WHAT YOU SHOULD DO —
Return the data. Every word must match.

Stored items:
····················

Lemma no_slash_cons c p : no_slash (String c p) ↔ c ≠ "/"%char ∧ no_slash p.
Proof. unfold no_slash. simpl. case_decide; naive_solver. Qed.

Lemma no_slash_app a b : no_slash (a +:+ b) ↔ no_slash a ∧ no_slash b.
Proof. unfold no_slash. rewrite contains_byte_app. apply orb_false_iff. Qed.

Lemma plain_app a b : plain (a +:+ b) ↔ plain a ∧ plain b.
Proof.
  induction a as [|c a IH]; [rewrite string_app_nil_l; unfold plain at 2; naive_solver|].
  rewrite string_app_cons, !plain_cons, IH. naive_solver.
Qed.

(** *** The pieces of the algorithm on plain patterns *)

Lemma scan_plain p :
  plain p → ∃ chunk rest, scan false p = (chunk, rest) ∧ p = chunk +:+ rest ∧ no_star chunk ∧
    (rest = "" ∨ ∃ r, rest = String "*" r).
Proof.
  induction p as [|c p IH]; intros Hp; [exists "", ""; split_and!; [done..|by left]|].
  apply plain_cons in Hp as [Hc Hp]. apply plain_byte_ne in Hc as (H1&H2&H3).
  destruct (IH Hp) as (chunk&rest&E&->&Hns&Hr). cbn [scan].
  rewrite (decide_False (P := c = backslash)) by done.
  rewrite (decide_False (P := c = "["%char)) by done.
  destruct (decide (c = "*"%char)) as [->|Hstar].
  { exists "", (String "*" (chunk +:+ rest)).
    split_and!; [reflexivity|done|done|]. right. eauto. }
  exists (String c chunk), rest. rewrite E. split_and!; [by case_decide|done| |done].
  by apply no_star_cons.
Qed.

Lemma skip_stars_spec p :
  ∃ b q, skip_stars p = (b, q) ∧ (∀ r, q ≠ String "*" r) ∧ (plain p → plain q) ∧
    (String.length q ≤ String.length p) ∧ (b = true → String.length q < String.length p) ∧
    (∀ s, glob p s ↔ if b then glob (String "*" q) s else glob q s) ∧ (b = false → p = q).
Proof.
  induction p as [|c p IH].
  { exists false, "". split_and!; try done. }
  cbn [skip_stars]. destruct (decide (c = "*"%char)) as [->|Hc].
  - destruct IH as (b&q&E&Hq&Hpl&Hlen&_&Hg&Hbq). exists true, q. rewrite E. cbn [snd].
    split_and!; [done|done|by intros [_ ?%Hpl]%plain_cons|simpl; lia|intros _; simpl; lia| |done].
    intros s. destruct b; [|by rewrite <-(Hbq eq_refl)].
    split; intros H.
    + remember (String "*" p) as p' eqn:Hp'. induction H; simplify_eq; [by apply Hg|].
      apply glob_skip; auto.
    + apply glob_star. by apply Hg.
  - exists false, (String c p). split_and!; try done. congruence.
Qed.

(** strip a literal prefix *)
Fixpoint strip_prefix (p s : string) : option string :=
  match p, s with
  | EmptyString, _ => Some s
  | String c p', String d s' => if decide (c = d) then strip_prefix p' s' else None
  | _, EmptyString => None
  end.

Lemma strip_prefix_Some p s t : strip_prefix p s = Some t ↔ s = p +:+ t.
Proof.
  revert s. induction p as [|c p IH]; intros s; simpl.
  { rewrite string_app_nil_l. naive_solver. }
  rewrite string_app_cons. destruct s as [|d s]; [done|]. case_decide; [|naive_solver].
  rewrite IH. naive_solver.
Qed.

Lemma match_chunk_plain p s : plain p → match_chunk p s = Ok (strip_prefix p s).
Proof.
  unfold match_chunk. revert s. induction p as [|c p IH]; intros s Hp; [done|].
  apply plain_cons in Hp as [Hc Hp]. apply plain_byte_ne in Hc as (H1&H2&H3).
  destruct s as [|d s]; [done|]. cbn [String.length matchChunk strip_prefix].
  rewrite !decide_False by done. case_decide; [by apply IH|done].
Qed.

(** *** glob *)

Lemma glob_chunk p rest s :
  no_star p → glob (p +:+ rest) s ↔ ∃ t, s = p +:+ t ∧ glob rest t.
Proof.
  revert s. induction p as [|c p IH]; intros s Hp.
  { rewrite string_app_nil_l. split; [by exists s|]. intros (t&->&?). done. }
  apply no_star_cons in Hp as [Hc Hp]. rewrite string_app_cons. split.
  - intros H. inversion H; simplify_eq.
    match goal with H : glob (p +:+ rest) _ |- _ => apply IH in H as (t&->&?); [|done] end.
    exists t. by rewrite string_app_cons.
  - intros (t&->&Ht). rewrite string_app_cons. apply glob_byte; [done|]. apply IH; [done|]. by exists t.
Qed.

Lemma glob_star_iff q s :
  glob (String "*" q) s ↔ ∃ a t, s = a +:+ t ∧ no_slash a ∧ glob q t.
Proof.
  split.
  - intros H. remember (String "*" q) as p eqn:Hp. induction H as [|c p s Hc| |p c s Hc H IH]; simplify_eq.
    + by exists "", s.
    + destruct (IH eq_refl) as (a&t&->&Ha&?). exists (String c a), t. split_and!; [done| |done].
      by apply no_slash_cons.
  - intros (a&t&->&Ha&Ht). induction a as [|c a IH]; [by apply glob_star|].
    apply no_slash_cons in Ha as [Hc Ha]. rewrite string_app_cons. apply glob_skip; auto.
Qed.

(** *** The search for a chunk after a star finds the first occurrence *)

Fixpoint first_occ (chunk : string) (last : bool) (name : string) : option string :=
  let here := match strip_prefix chunk name with
              | Some t => if last && negb (String.eqb t "") then None else Some t
              | None => None
              end in
  match here, name with
  | Some t, _ => Some t
  | None, EmptyString => None
  | None, String c name' => if decide (c = "/"%char) then None else first_occ chunk last name'
  end.

Lemma skip_search_plain chunk last name :
  plain chunk →
  skip_search chunk last name =
  Ok match name with
     | EmptyString => None
     | String c name' => if decide (c = "/"%char) then None else first_occ chunk last name'
     end.
Proof.
  intros Hp. induction name as [|c name IH]; [done|]. cbn [skip_search].
  case_decide; [done|]. rewrite match_chunk_plain by done. rewrite IH.
  destruct name as [|d name]; cbn [first_occ];
    destruct (strip_prefix chunk _) as [t|]; [|done| |done];
    by destruct (last && negb (String.eqb t "")).
Qed.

····················

ANSWER TO THIS PROBLEM —
Lemma no_slash_cons c p : no_slash (String c p) ↔ c ≠ "/"%char ∧ no_slash p.
Proof. unfold no_slash. simpl. case_decide; naive_solver. Qed.

Lemma no_slash_app a b : no_slash (a +:+ b) ↔ no_slash a ∧ no_slash b.
Proof. unfold no_slash. rewrite contains_byte_app. apply orb_false_iff. Qed.

Lemma plain_app a b : plain (a +:+ b) ↔ plain a ∧ plain b.
Proof.
  induction a as [|c a IH]; [rewrite string_app_nil_l; unfold plain at 2; naive_solver|].
  rewrite string_app_cons, !plain_cons, IH. naive_solver.
Qed.

(** *** The pieces of the algorithm on plain patterns *)

Lemma scan_plain p :
  plain p → ∃ chunk rest, scan false p = (chunk, rest) ∧ p = chunk +:+ rest ∧ no_star chunk ∧
    (rest = "" ∨ ∃ r, rest = String "*" r).
Proof.
  induction p as [|c p IH]; intros Hp; [exists "", ""; split_and!; [done..|by left]|].
  apply plain_cons in Hp as [Hc Hp]. apply plain_byte_ne in Hc as (H1&H2&H3).
  destruct (IH Hp) as (chunk&rest&E&->&Hns&Hr). cbn [scan].
  rewrite (decide_False (P := c = backslash)) by done.
  rewrite (decide_False (P := c = "["%char)) by done.
  destruct (decide (c = "*"%char)) as [->|Hstar].
  { exists "", (String "*" (chunk +:+ rest)).
    split_and!; [reflexivity|done|done|]. right. eauto. }
  exists (String c chunk), rest. rewrite E. split_and!; [by case_decide|done| |done].
  by apply no_star_cons.
Qed.

Lemma skip_stars_spec p :
  ∃ b q, skip_stars p = (b, q) ∧ (∀ r, q ≠ String "*" r) ∧ (plain p → plain q) ∧
    (String.length q ≤ String.length p) ∧ (b = true → String.length q < String.length p) ∧
    (∀ s, glob p s ↔ if b then glob (String "*" q) s else glob q s) ∧ (b = false → p = q).
Proof.
  induction p as [|c p IH].
  { exists false, "". split_and!; try done. }
  cbn [skip_stars]. destruct (decide (c = "*"%char)) as [->|Hc].
  - destruct IH as (b&q&E&Hq&Hpl&Hlen&_&Hg&Hbq). exists true, q. rewrite E. cbn [snd].
    split_and!; [done|done|by intros [_ ?%Hpl]%plain_cons|simpl; lia|intros _; simpl; lia| |done].
    intros s. destruct b; [|by rewrite <-(Hbq eq_refl)].
    split; intros H.
    + remember (String "*" p) as p' eqn:Hp'. induction H; simplify_eq; [by apply Hg|].
      apply glob_skip; auto.
    + apply glob_star. by apply Hg.
  - exists false, (String c p). split_and!; try done. congruence.
Qed.

(** strip a literal prefix *)
Fixpoint strip_prefix (p s : string) : option string :=
  match p, s with
  | EmptyString, _ => Some s
  | String c p', String d s' => if decide (c = d) then strip_prefix p' s' else None
  | _, EmptyString => None
  end.

Lemma strip_prefix_Some p s t : strip_prefix p s = Some t ↔ s = p +:+ t.
Proof.
  revert s. induction p as [|c p IH]; intros s; simpl.
  { rewrite string_app_nil_l. naive_solver. }
  rewrite string_app_cons. destruct s as [|d s]; [done|]. case_decide; [|naive_solver].
  rewrite IH. naive_solver.
Qed.

Lemma match_chunk_plain p s : plain p → match_chunk p s = Ok (strip_prefix p s).
Proof.
  unfold match_chunk. revert s. induction p as [|c p IH]; intros s Hp; [done|].
  apply plain_cons in Hp as [Hc Hp]. apply plain_byte_ne in Hc as (H1&H2&H3).
  destruct s as [|d s]; [done|]. cbn [String.length matchChunk strip_prefix].
  rewrite !decide_False by done. case_decide; [by apply IH|done].
Qed.

(** *** glob *)

Lemma glob_chunk p rest s :
  no_star p → glob (p +:+ rest) s ↔ ∃ t, s = p +:+ t ∧ glob rest t.
Proof.
  revert s. induction p as [|c p IH]; intros s Hp.
  { rewrite string_app_nil_l. split; [by exists s|]. intros (t&->&?). done. }
  apply no_star_cons in Hp as [Hc Hp]. rewrite string_app_cons. split.
  - intros H. inversion H; simplify_eq.
    match goal with H : glob (p +:+ rest) _ |- _ => apply IH in H as (t&->&?); [|done] end.
    exists t. by rewrite string_app_cons.
  - intros (t&->&Ht). rewrite string_app_cons. apply glob_byte; [done|]. apply IH; [done|]. by exists t.
Qed.

Lemma glob_star_iff q s :
  glob (String "*" q) s ↔ ∃ a t, s = a +:+ t ∧ no_slash a ∧ glob q t.
Proof.
  split.
  - intros H. remember (String "*" q) as p eqn:Hp. induction H as [|c p s Hc| |p c s Hc H IH]; simplify_eq.
    + by exists "", s.
    + destruct (IH eq_refl) as (a&t&->&Ha&?). exists (String c a), t. split_and!; [done| |done].
      by apply no_slash_cons.
  - intros (a&t&->&Ha&Ht). induction a as [|c a IH]; [by apply glob_star|].
    apply no_slash_cons in Ha as [Hc Ha]. rewrite string_app_cons. apply glob_skip; auto.
Qed.

(** *** The search for a chunk after a star finds the first occurrence *)

Fixpoint first_occ (chunk : string) (last : bool) (name : string) : option string :=
  let here := match strip_prefix chunk name with
              | Some t => if last && negb (String.eqb t "") then None else Some t
              | None => None
              end in
  match here, name with
  | Some t, _ => Some t
  | None, EmptyString => None
  | None, String c name' => if decide (c = "/"%char) then None else first_occ chunk last name'
  end.

Lemma skip_search_plain chunk last name :
  plain chunk →
  skip_search chunk last name =
  Ok match name with
     | EmptyString => None
     | String c name' => if decide (c = "/"%char) then None else first_occ chunk last name'
     end.
Proof.
  intros Hp. induction name as [|c name IH]; [done|]. cbn [skip_search].
  case_decide; [done|]. rewrite match_chunk_plain by done. rewrite IH.
  destruct name as [|d name]; cbn [first_occ];
    destruct (strip_prefix chunk _) as [t|]; [|done| |done];
    by destruct (last && negb (String.eqb t "")).
Qed.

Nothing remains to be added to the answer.